**What you should do**. Only lines containing "strgroupid" belong in the answer, each copied from the entries below.

Stored data
(** The frame of a method: without a pool or a connection it answers [fail]; at the end
    the result, if there is one, is freed and the connection goes back. *)
Definition with_connection {A} (pool : bool) (fail : Z) (none : A) (body : DB (Z * A)) (s : db_state)
  : ((Z * A) * db_state) + fault :=
  if negb pool then inl ((fail, none), s)
  else
    let '(got, d) := db_fetch (dh_db s) in
    if negb got then inl ((fail, none), set_dh_db d s)
    else
      let s := set_dh_res None (log_event E_fetch (set_dh_db d s)) in
      let finish (ret : Z * A) s :=
        let s := match dh_res s with Some r => log_event (E_free r) s | None => s end in
        inl (ret, log_event E_recycle s) in
      match body s with
      | inl (ret, s) => finish ret s
      | inr (Break ret, s) => finish (ret, none) s
      | inr (Stop_fault f, _) => inr f
      end.

(** [while((sqlrow = mysql_fetch_row(res_ptr)))]: [f] yields whether the loop goes on. *)
Fixpoint row_loop {A} (fuel : nat) (f : A -> row -> DB (A * bool)) (a : A) : DB A :=
  match fuel with
  | O => stop OutOfFuel
  | S fuel' =>
      r ← fetch_row;
      match r with
      | None => mret a
      | Some r =>
          x ← f a r;
          if x.2 : bool then row_loop fuel' f x.1 else mret x.1
      end
  end.

Definition for_rows {A} (f : A -> row -> DB (A * bool)) (a : A) : DB A :=
  fun s => row_loop (S (length (dh_rows s))) f a s.

(** ** Texts *)

Definition TABLE_USERS : list Z := bytes "xxxxxxxxxx".
Definition TABLE_ADA : list Z := bytes "xxxxxxxxxxxxxxxx".
Definition TABLE_ADA_HIS : list Z := bytes "xxxxxxxxxxxxx".
Definition TABLE_CAM : list Z := bytes "xxxxxxxxxxxxxxxxxx".
Definition TABLE_CAM_HIS : list Z := bytes "xxxxxxxxxx".

(** [%d] *)
Definition int_text (n : Z) : list Z := if n <? 0 then chr "-" :: dec_text (- n) else dec_text n.

(** [atoi]: [strtol], which saturates, converted to [int]. *)
Fixpoint atoi_digits (l : list Z) (acc : Z) : Z :=
  match l with
  | c :: l' => if isdigit c then atoi_digits l' (acc * 10 + dec_digit c) else acc
  | [] => acc
  end.

Definition clamp64 (z : Z) : Z := Z.max (- 2 ^ 63) (Z.min (2 ^ 63 - 1) z).

Definition atoi (l : list Z) : Z :=
  s32 (clamp64
    (match skip_spaces l with
     | c :: r =>
         if c =? chr "-" then - atoi_digits r 0 else if c =? chr "+" then atoi_digits r 0 else atoi_digits (c :: r) 0
     | [] => 0
     end)).

(** [%s] of a [std::string] *)
Definition str (l : list Z) : list Z := c_text l.

(** ** The methods

    [pool] says whether [init] has been called. *)

(** [init]: the code, and whether there is a pool now. *)
Definition DBHelper_init (pool : bool) : Z * bool := if pool then (-1, pool) else (0, true).

(** Whether the query has a row at all: the code [none] if not. *)
Definition some_rows (fail none : Z) : DB unit :=
  num ← store_result fail; if num =? 0 then break none else mret tt.

Definition check_login (pool : bool) (groupid password : list Z) : db_state -> ((Z * list Z) * db_state) + fault :=
  with_connection pool 1 [] (
    execute 1 (bytes "select * from " ++ TABLE_ADA ++ bytes " where cmsid='" ++ str groupid ++ bytes "'") ;;
    some_rows 1 2 ;;
    r ← the_row;
    psw ← need 100 r 1;
    if 19 <? zlen psw then break 100
    else if negb (bool_decide (psw = password)) then break 3
    else (kid ← need 100 r 5; mret (0, kid))).

(** The part of [check_start_push] behind the test of [allday]: whether the camera may be
    watched at [strtime]. *)
Definition check_schedule (strtime : list Z) (r : row) : DB (Z * unit) :=
  starttime1 ← or_empty r 5;
  endtime1 ← or_empty r 6;
  starttime2 ← or_empty r 7;
  endtime2 ← or_empty r 8;
  if bool_decide (starttime1 = []) then break 100
  else if negb (CheckInternal strtime starttime1 endtime1) then
    if negb (bool_decide (starttime2 = [])) then
      if negb (CheckInternal strtime starttime2 endtime2) then break 3 else mret (0, tt)
    else break 3
  else mret (0, tt).

Definition check_start_push (pool : bool) (strtime groupid pid : list Z) : db_state -> ((Z * unit) * db_state) + fault :=
  with_connection pool 1 tt (
    execute 1 (bytes "select * from " ++ TABLE_CAM ++ bytes " where cmsid='" ++ str groupid ++ bytes "' and pid='" ++ str pid ++ bytes "'") ;;
    some_rows 100 2 ;;
    r ← the_row;
    strallday ← need 100 r 4;
    if negb (bool_decide (strallday = bytes "0")) && negb (bool_decide (strallday = bytes "1")) then break 100
    else if atoi strallday =? 0 then check_schedule strtime r
    else mret (0, tt)).

(** Number and items ([cmsid] and [name]) of the adapters of a user. *)
Definition user_group_row (items : list (list Z * list Z)) (r : row) : DB (list (list Z * list Z) * bool) :=
  cmsid ← or_empty r 0;
  name ← or_empty r 2;
  mret (items ++ [(cmsid, name)], true).

Definition get_user_group (pool : bool) (kid : list Z)
  : db_state -> ((Z * option (list (list Z * list Z))) * db_state) + fault :=
  with_connection pool 1 None (
    execute 1 (bytes "select * from " ++ TABLE_USERS ++ bytes " where id=" ++ int_text (atoi (str kid))) ;;
    some_rows 1 2 ;;
    execute 1 (bytes "select * from " ++ TABLE_ADA ++ bytes " WHERE user=" ++ int_text (atoi (str kid))) ;;
    some_rows 1 0 ;;
    items ← for_rows user_group_row [];
    mret (0, if bool_decide (items = []) then None else Some items)).

(** [get_group_info_ex] fills the array of its caller, of which [filled] are the first
    [iNum] elements; the codes of its errors are overwritten by [iNum]. *)
Definition MAX_DEVICE_NUM_PER_ADAPTER : Z := 50.

Definition group_device (r : row) : DB (option TBDeviceEx) :=
  v1 ← column r 1; v3 ← column r 3; v4 ← column r 4;
  match v1, v3, v4 with
  | Some pid, Some name, Some allday =>
      let iAllday := atoi (str allday) in
      if iAllday =? 1 then mret (Some (mk_tb_device pid name iAllday no_sections))
      else
        v5 ← column r 5; v6 ← column r 6;
        match v5, v6 with
        | Some s0, Some e0 =>
            v7 ← column r 7;
            match v7 with
            | None => mret (Some (mk_tb_device pid name iAllday (mk_sections s0 e0 [] [])))
            | Some s1 =>
                v8 ← column r 8;
                match v8 with
                | Some e1 => mret (Some (mk_tb_device pid name iAllday (mk_sections s0 e0 s1 e1)))
                | None => mret None
                end
            end
        | _, _ => mret None
        end
  | _, _, _ => mret None
  end.

(** A row with [NULL]s ends the loop; only the first test comes before the array is
    written. *)
Definition group_ex_row (filled : list TBDeviceEx) (r : row) : DB (list TBDeviceEx * bool) :=
  v1 ← column r 1; v3 ← column r 3; v4 ← column r 4;
  match v1, v3, v4 with
  | Some _, Some _, Some _ =>
      if MAX_DEVICE_NUM_PER_ADAPTER <=? zlen filled then stop OutOfBounds
      else
        d ← group_device r;
        match d with
        | None => mret (filled, false)
        | Some d => mret (filled ++ [d], negb (MAX_DEVICE_NUM_PER_ADAPTER <? zlen filled + 1))
        end
  | _, _, _ => mret (filled, false)
  end.

Definition get_group_info_ex (pool : bool) (groupid : list Z) : db_state -> ((Z * list TBDeviceEx) * db_state) + fault :=
  with_connection pool (-1) [] (
    execute 0 (bytes "select * from " ++ TABLE_CAM ++ bytes " WHERE cmsid='" ++ str groupid ++ bytes "'") ;;
    some_rows 0 0 ;;
    filled ← for_rows group_ex_row [];
    mret (zlen filled, filled)).

(** [get_group_info]: the fields of an item of its JSON list. *)
Record group_item := mk_group_item {
  gi_devid : list Z;
  gi_name : list Z;
  gi_id : Z;
  gi_sections : sections;
  gi_addr : list Z;
}.

Definition all_day : sections := mk_sections (bytes "00:00:00") (bytes "23:59:59") [] [].

Definition group_item_of (r : row) : DB (option group_item) :=
  devid ← or_empty r 1;
  name ← or_empty r 3;
  v0 ← column r 0;
  match v0 with
  | None => mret None
  | Some id =>
      v4 ← column r 4;
      match v4 with
      | None => stop OutOfBounds
      | Some allday =>
          secs ← (if atoi (str allday) =? 1 then mret all_day
                  else (s0 ← or_empty r 5; e0 ← or_empty r 6; s1 ← or_empty r 7; e1 ← or_empty r 8;
                        mret (mk_sections s0 e0 s1 e1)));
          addr ← or_empty r 11;
          mret (Some (mk_group_item devid name (atoi (str id)) secs addr))
      end
  end.

(** The code, 100 after a row without id, and the items so far. *)
Definition group_row (a : Z * list group_item) (r : row) : DB ((Z * list group_item) * bool) :=
  d ← group_item_of r;
  match d with
  | None => mret ((100, a.2), false)
  | Some d => mret ((a.1, a.2 ++ [d]), true)
  end.

Definition get_group_info (pool : bool) (kid groupid : list Z) : db_state -> ((Z * list group_item) * db_state) + fault :=
  with_connection pool 1 [] (
    execute 1 (bytes "select * from " ++ TABLE_ADA ++ bytes " where cmsid='" ++ str groupid ++ bytes "' and user="
      ++ int_text (atoi (str kid))) ;;
    some_rows 1 2 ;;
    execute 1 (bytes "select * from " ++ TABLE_CAM ++ bytes " WHERE cmsid='" ++ str groupid ++ bytes "'") ;;
    some_rows 1 0 ;;
    for_rows group_row (0, [])).

(** The column [adapternum] of a user. *)
Definition ADAPTERNUM : nat := 42.

Definition add_group (pool : bool) (rands strtime kid password name : list Z)
  : db_state -> ((Z * list Z) * db_state) + fault :=
  with_connection pool 1 [] (
    execute 1 (bytes "select * from " ++ TABLE_USERS ++ bytes " where id=" ++ int_text (atoi (str kid))) ;;
    some_rows 1 2 ;;
    r ← the_row;
    strcount ← need 100 r ADAPTERNUM;
    let iCount := atoi (str strcount) in
    if iCount =? 2 ^ 31 - 1 then stop Overflow
    else if 5 <? iCount + 1 then break 3
    else
      let strgroupid := GeneralToken rands in
      execute 1 (bytes "INSERT INTO " ++ TABLE_ADA ++ bytes "(cmsid,password,name,datecreate,user)VALUES('" ++ str strgroupid
        ++ bytes "','" ++ str password ++ bytes "','" ++ str name ++ bytes "','" ++ str strtime ++ bytes "',"
        ++ int_text (atoi (str kid)) ++ bytes ")") ;;
      execute 1 (bytes "UPDATE " ++ TABLE_USERS ++ bytes " SET adapternum=" ++ int_text (iCount + 1) ++ bytes " WHERE id="
        ++ int_text (atoi (str kid))) ;;
      mret (0, strgroupid)).

Definition del_group (pool : bool) (strtime kid groupid : list Z) : db_state -> ((Z * unit) * db_state) + fault :=
  with_connection pool 1 tt (
    execute 1 (bytes "select * from " ++ TABLE_ADA ++ bytes " where cmsid='" ++ str groupid ++ bytes "' and user="
      ++ int_text (atoi (str kid))) ;;
    some_rows 1 2 ;;
    r ← the_row;
    name ← need 100 r 2;
    datecreate ← need 100 r 3;
    execute 1 (bytes "DELETE FROM " ++ TABLE_ADA ++ bytes " WHERE cmsid='" ++ str groupid ++ bytes "'") ;;
    execute 1 (bytes "INSERT INTO " ++ TABLE_ADA_HIS ++ bytes "(cmsid,name,datecreate,datedelete,user)VALUES('" ++ str groupid
      ++ bytes "','" ++ str name ++ bytes "','" ++ str datecreate ++ bytes "','" ++ str strtime ++ bytes "',"
      ++ int_text (atoi (str kid)) ++ bytes ")") ;;
    execute 1 (bytes "DELETE FROM " ++ TABLE_CAM ++ bytes " WHERE cmsid='" ++ str groupid ++ bytes "'") ;;
    execute 1 (bytes "select * FROM " ++ TABLE_USERS ++ bytes " WHERE id=" ++ int_text (atoi (str kid))) ;;
    some_rows 1 100 ;;
    r ← the_row;
    strcount ← need 100 r ADAPTERNUM;
    let iAdapternum := atoi (str strcount) in
    if iAdapternum <=? 0 then break 100
    else
      execute 2 (bytes "UPDATE " ++ TABLE_USERS ++ bytes " SET adapternum=" ++ int_text (iAdapternum - 1) ++ bytes " WHERE id="
        ++ int_text (atoi (str kid))) ;;
      mret (0, tt)).

Definition mod_group (pool : bool) (curtime groupid : list Z) (type : Z) (value : list Z)
  : db_state -> ((Z * unit) * db_state) + fault :=
  with_connection pool 1 tt (
    let set field := bytes "UPDATE " ++ TABLE_ADA ++ bytes " SET " ++ field ++ bytes "='" ++ str value ++ bytes "',datemodify='"
      ++ str curtime ++ bytes "' WHERE cmsid='" ++ str groupid ++ bytes "'" in
    execute 2 (if type =? 0 then set (bytes "password") else if type =? 1 then set (bytes "name") else []) ;;
    mret (0, tt)).

Record TBDevice := mk_device_info {
  td_pid : list Z;
  td_groupid : list Z;
  td_name : list Z;
  td_allday : Z;
  td_sec0 : list Z;
  td_sec1 : list Z;
}.

(** The sections that [add_device] and [mod_device] make of the texts of the web side:
    how many, or -1. *)
Definition device_sections (info : TBDevice) : (Z * sections) + fault :=
  if td_allday info =? 0 then ParseTimeSection (td_sec0 info) (td_sec1 info) no_sections else inl (0, no_sections).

**Answer section**.
      let strgroupid := GeneralToken rands in
      execute 1 (bytes "INSERT INTO " ++ TABLE_ADA ++ bytes "(cmsid,password,name,datecreate,user)VALUES('" ++ str strgroupid
      mret (0, strgroupid)).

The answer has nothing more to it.